Friday, December 26, 2025

 


Yaldabaoth (or the "Child of Chaos")


Have you worshiped this false god, even as you do not know his name?  Like the Chaldeans, have you committed the grave sin of polytheism, tricked into it by the very Scriptures that you hold dear?

According to the Gnostics, or at least according to one significant strain of Gnosticism (see The Secret Book of John), the Source, the Ultimate Godhead, permitted visions to pass through His head, more out of passive amusement than out of intention.  His power was such that these visions took form. The visionary process begat a pair of demi-gods, and this pair begat another, and so on, until there were 182 pairs.  But there was also one last demi-god who was formed unpaired and whose name was Sophia, or Wisdom.  In her loneliness, Sophia decided to create a child companion for herself, using her own lesser, and derivative, divine powers.  According to the Book, "something came out of her that was imperfect and different in appearance from her, ... it was misshapen ... an abomination."  This abomination was called Yaldabaoth, the son of Sophia and the "Child of Chaos."

Sophia forsook her defective son, but he was able to steal some of her divine power, and with it he created Archons, angels that were counterfeit versions of true divine realities.  The Book says that "he mated with the mindlessness in him and produced authorities for himself."

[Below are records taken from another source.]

(** * FastEMRIWaveforms: the AAK waveform kernel of [src/gpuAAK.cu]

    A shallow embedding of the translation unit [gpuAAK.cu]: the geometry
    primitives, the rotation-coefficient calculator [d_RotCoeff], the
    per-sample synthesis kernel [make_waveform], the spline-segment locator
    [find_start_inds] and the entry point [get_waveform].

    The C++ code computes on [double].  The embedding is written once over an
    interface of the operations the code uses ([Arith], [Libm], [Consts]) and
    is then read at two carriers: IEEE-754 binary64 (Rocq's primitive floats,
    executable) and the real numbers (exact arithmetic).  [int] is modelled
    in [Z]; where the C++ code would overflow, index out of bounds or read
    storage it never wrote, the model's outcome is [Undefined]. *)

From Stdlib Require Import ZArith List String Bool Lia.
From Stdlib Require Import DecimalString.
From Stdlib Require Import PrimFloat FloatOps SpecFloat FloatAxioms.
From Stdlib Require Import Reals Lra ClassicalEpsilon.
Import ListNotations.

Open Scope Z_scope.

(** ** The numeric interface *)

(** The operators of the C++ language on [double] and the IEEE-754 functions
    that are exactly specified ([sqrt], [fabs], [ceil]), with the two
    conversions between [int] and [double]. *)
Class Arith (D : Type) : Type := {
  dadd : D -> D -> D;
  dsub : D -> D -> D;
  dmul : D -> D -> D;
  ddiv : D -> D -> D;
  dneg : D -> D;
  dltb : D -> D -> bool;          (* x < y  *)
  deqb : D -> D -> bool;          (* x == y *)
  dsqrt : D -> D;
  dabs : D -> D;
  dceil : D -> D;
  of_int : Z -> D;                (* int -> double, also the literals 0.0, 1., 2., 3. *)
  to_int : D -> option Z          (* (int) x; undefined when x has no int value *)
}.

(** The functions the kernel takes from [math.h] (device: CUDA's math
    library) and from GSL (device: [jn], [j1]). *)
Class Libm (D : Type) : Type := {
  dsin : D -> D;
  dcos : D -> D;
  datan2 : D -> D -> D;
  dpow : D -> D -> D;
  bessel_Jn : Z -> D -> D;        (* gsl_sf_bessel_Jn(n, x), device jn(n, x) *)
  bessel_J1 : D -> D              (* gsl_sf_bessel_J1(x),    device j1(x)    *)
}.

(** The constants of [global.h] and [math.h] the kernel reads. *)
Class Consts (D : Type) : Type := {
  M_PI : D;
  MTSUN_SI : D;
  GPCINSEC : D;
  YRSID_SI : D;
  AUsec : D
}.

Declare Scope dbl_scope.
Delimit Scope dbl_scope with dbl.
Infix "+" := dadd : dbl_scope.
Infix "-" := dsub : dbl_scope.
Infix "*" := dmul : dbl_scope.
Infix "/" := ddiv : dbl_scope.
Notation "- x" := (dneg x) : dbl_scope.
Infix "<?" := dltb : dbl_scope.
Notation "x >? y" := (dltb y x) (only parsing) : dbl_scope.
Infix "=?" := deqb : dbl_scope.

(** Limits of [int]. *)
Definition INT_MAX : Z := 2147483647.
Definition INT_MIN : Z := -2147483648.
Definition in_int (z : Z) : bool := (INT_MIN <=? z) && (z <=? INT_MAX).

(** ** binary64 *)

Module Binary64.

(** The float of an integer, exact below 2^53 (every [int] is). *)
Definition of_Z (z : Z) : float :=
  match z with
  | Z0 => PrimFloat.zero
  | Zpos _ => PrimFloat.of_uint63 (Uint63Axioms.of_Z z)
  | Zneg p => PrimFloat.opp (PrimFloat.of_uint63 (Uint63Axioms.of_Z (Zpos p)))
  end.

(** The integer of a finite float after rounding towards zero. *)
Definition trunc (x : float) : option Z :=
  match Prim2SF x with
  | S754_zero _ => Some 0
  | S754_finite s m e =>
      let mag := if 0 <=? e then Zpos m * 2 ^ e else Zpos m / 2 ^ (- e) in
      Some (if s then - mag else mag)
  | _ => None
  end.

Definition int_of (x : float) : option Z :=
  match trunc x with
  | Some z => if in_int z then Some z else None
  | None => None
  end.

(** [ceil]: the least integral float not below [x]; zeros, infinities, NaN
    and floats without a fractional part are returned as they are, and a
    negative [x] above -1 gives -0.0. *)
Definition ceil (x : float) : float :=
  match Prim2SF x with
  | S754_finite s m e =>
      if 0 <=? e then x
      else
        let d := 2 ^ (- e) in
        if s then
          let q := Zpos m / d in
          if q =? 0 then PrimFloat.neg_zero else of_Z (- q)
        else of_Z ((Zpos m + d - 1) / d)
  | _ => x
  end.

#[global] Instance arith : Arith float := {|
  dadd := PrimFloat.add;
  dsub := PrimFloat.sub;
  dmul := PrimFloat.mul;
  ddiv := PrimFloat.div;
  dneg := PrimFloat.opp;
  dltb := PrimFloat.ltb;
  deqb := PrimFloat.eqb;
  dsqrt := PrimFloat.sqrt;
  dabs := PrimFloat.abs;
  dceil := ceil;
  of_int := of_Z;
  to_int := int_of
|}.

End Binary64.

(** ** Exact real arithmetic *)

Module Exact.

Definition ltb (x y : R) : bool := if Rlt_dec x y then true else false.
Definition eqb (x y : R) : bool := if Req_dec_T x y then true else false.

(** Rounding towards zero and upwards, from the integer part [Int_part]
    (the floor) of the reals. *)
Definition trunc (x : R) : Z :=
  if Rle_dec 0 x then Int_part x else - Int_part (- x).
Definition ceilZ (x : R) : Z := - Int_part (- x).

Definition int_of (x : R) : option Z :=
  let z := trunc x in if in_int z then Some z else None.

#[global] Instance arith : Arith R := {|
  dadd := Rplus;
  dsub := Rminus;
  dmul := Rmult;
  ddiv := Rdiv;
  dneg := Ropp;
  dltb := ltb;
  deqb := eqb;
  dsqrt := sqrt;
  dabs := Rabs;
  dceil := fun x => IZR (ceilZ x);
  of_int := IZR;
  to_int := int_of
|}.

(** [atan2 y x], the angle of the point (x, y). *)
Definition atan2 (y x : R) : R :=
  if Rlt_dec 0 x then atan (y / x)
  else if Rlt_dec x 0 then
    (if Rle_dec 0 y then atan (y / x) + PI else atan (y / x) - PI)
  else if Rlt_dec 0 y then PI / 2
  else if Rlt_dec y 0 then - (PI / 2)
  else 0.

(** [pow x y] on its real domain; where C's [pow] gives an infinity or a
    NaN (a negative base, a zero base with a negative exponent) the reals
    have no such value and 0 stands for it. *)
Definition pow (x y : R) : R :=
  if Rlt_dec 0 x then Rpower x y
  else if Req_dec_T x 0 then (if Req_dec_T y 0 then 1 else 0)
  else 0.

(** The sum of a series, when it has one. *)
Definition series_sum (u : nat -> R) : R :=
  epsilon (inhabits 0%R) (fun l => infinite_sum u l).

(** The Bessel function of the first kind of integer order: the power
    series for an order [n >= 0], and J_{-n} = (-1)^n J_n. *)
Definition besselJ_nat (n : nat) (x : R) : R :=
  series_sum (fun m =>
    (-1) ^ m / (INR (fact m) * INR (fact (m + n))) * (x / 2) ^ (2 * m + n))%R.

Definition besselJ (n : Z) (x : R) : R :=
  match n with
  | Zneg p => ((-1) ^ Pos.to_nat p * besselJ_nat (Pos.to_nat p) x)%R
  | _ => besselJ_nat (Z.to_nat n) x
  end.

#[global] Instance libm : Libm R := {|
  dsin := sin;
  dcos := cos;
  datan2 := atan2;
  dpow := pow;
  bessel_Jn := besselJ;
  bessel_J1 := besselJ 1
|}.

End Exact.

(** ** Outcomes and the output buffer *)

(** What a call comes to: it returns, it raises the Python error of
    [throw_python_error], or its behaviour is undefined in C++. *)
Inductive outcome (A : Type) : Type :=
| Done (a : A)
| Raised (msg : string) (code : Z)
| Undefined.
Arguments Done {A} a.
Arguments Raised {A} msg code.
Arguments Undefined {A}.

Definition obind {A B : Type} (o : outcome A) (k : A -> outcome B) : outcome B :=
  match o with
  | Done a => k a
  | Raised msg code => Raised msg code
  | Undefined => Undefined
  end.

Declare Scope outcome_scope.
Delimit Scope outcome_scope with outcome.
Notation "x <- o ;; k" := (obind o (fun x => k))
  (at level 61, o at next level, right associativity) : outcome_scope.

(** A read [a[i]] of a C array: undefined out of bounds. *)
Definition rd {A : Type} (a : list A) (i : Z) : outcome A :=
  if i <? 0 then Undefined
  else match nth_error a (Z.to_nat i) with
       | Some v => Done v
       | None => Undefined
       end.

(** A read of an array whose cells may not have been written yet
    (the kernel's staging arrays): undefined on such a cell too. *)
Definition rd_staged {A : Type} (a : list (option A)) (i : Z) : outcome A :=
  (c <- rd a i ;;
   match c with
   | Some v => Done v
   | None => Undefined
   end)%outcome.

Fixpoint upd {A : Type} (a : list A) (i : nat) (v : A) : list A :=
  match a, i with
  | [], _ => []
  | _ :: t, O => v :: t
  | h :: t, S j => h :: upd t j v
  end.

(** A write [a[i] = v]: undefined out of bounds. *)
Definition wr {A : Type} (a : list A) (i : Z) (v : A) : outcome (list A) :=
  if (0 <=? i) && (i <? Z.of_nat (List.length a)) then Done (upd a (Z.to_nat i) v)
  else Undefined.

Section Kernel.

Context {D : Type} {AD : Arith D} {LD : Libm D} {CD : Consts D}.

Local Open Scope dbl_scope.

And then, crucially, Yaldabaoth created an entire material universe -- one that was fatally flawed and irredeemable.  And yet in his arrogance, and once again according to the Book, echoing Genesis 20:3 and 5, he said "you shall have no other gods before me ... for I the Lord your God am a jealous God."

It is no accident that Yaldabaoth echoed the words of Jehovah in Genesis because, in Gnostic belief, our Creator, the one portrayed in the Old Testament, was Yaldabaoth.  

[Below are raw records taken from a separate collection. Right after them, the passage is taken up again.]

(** * Threat_Detection_logic: the key-based column merge of [s1.py]

    A shallow embedding of [Pyhton scripts/s1.py] (a VLOOKUP-like merge of
    one workbook sheet into another, written with pandas) and the theorems
    that settle the specification's claims about it.

    What is modelled, and how:
    - a Python [str] is a [string]; [str.strip] and [str.casefold] are
      modelled on the ASCII characters (bytes from 128 up are kept as they
      are: the model is exact for ASCII text);
    - a cell is a [Value]: a string, a non-null number (kept abstract, with
      Python's [str] on it as a parameter), the float [NaN] that
      [pd.read_excel] delivers for an empty cell, or [pd.NA], which line 77
      writes;
    - [Series.astype(str)] is the one of pandas 1.x and 2.x, for which the
      script was written: it renders [NaN] as the text [nan];
    - a [DataFrame] is column-major, as in pandas: a [RangeIndex] length
      and the named columns in order;
    - [main] mutates the two frames it has read, calls [sys.exit] and can
      raise: it is written in a state-and-exception monad over the pair of
      frames. Lines 40-56 (argument parsing, reading the two sheets) supply
      its inputs; lines 92-116 hand [df_b] to the workbook writer;
    - [pick_engine] works on the final component of the path, with
      [PurePath.suffix] as pathlib computes it;
    - a workbook is the list of its sheets, each a name and a frame;
      [write_output] gives the sheets that lines 95-114 hand to the
      writer, in order. The file system itself is not modelled. *)

From Stdlib Require Import List String Ascii Bool Arith ZArith Lia.
From Stdlib Require Import DecimalString Permutation Sorted.
Import ListNotations.
Open Scope string_scope.

(* ================================================================== *)
(** * Python strings *)

(** [str.isspace] on one ASCII character: TAB, LF, VT, FF, CR, the four
    separators FS, GS, RS, US, and the space. *)
Definition is_space (c : ascii) : bool :=
  let n := nat_of_ascii c in
  (((9 <=? n) && (n <=? 13)) || ((28 <=? n) && (n <=? 32)))%nat.

(** [str.lstrip()] *)
Fixpoint lstrip (s : string) : string :=
  match s with
  | EmptyString => EmptyString
  | String c t => if is_space c then lstrip t else s
  end.

(** [str.rstrip()]: a character is dropped when it is white and nothing
    after it survives. *)
Fixpoint rstrip (s : string) : string :=
  match s with
  | EmptyString => EmptyString
  | String c t =>
      match rstrip t with
      | EmptyString => if is_space c then EmptyString else String c EmptyString
      | r => String c r
      end
  end.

While this entire narrative sounds to us today like a fringe heresy, we need to remind ourselves that the Gnostic texts had as much currency in certain early Christian circles as the books that much later made it into the King James Version of the Bible, and that these texts were ruthlessly suppressed by the early bishops at around the time of Constantine's conversion and the development and promulgation of the Nicene Creed, which is recited still, routinely, in modern Christian churches.  "We believe in One God, the Father Almighty, the Maker of all things visible and invisible."

And if we are able to drop from our minds for a moment the literal "indoctrination" to which we were subjected in childhood Judeo-Christian classrooms, we see plainly that the God of Abraham was indeed petty, vindictive and often arbitrary.

And so, in the Gnostic version of things (which resonates deeply with the kabbalistic, but that's another story), this god whom we have been taught to worship from childhood should be viewed by us as an unfortunate cosmic speedbump around whom we must navigate in our quest to find union with the One True Divine.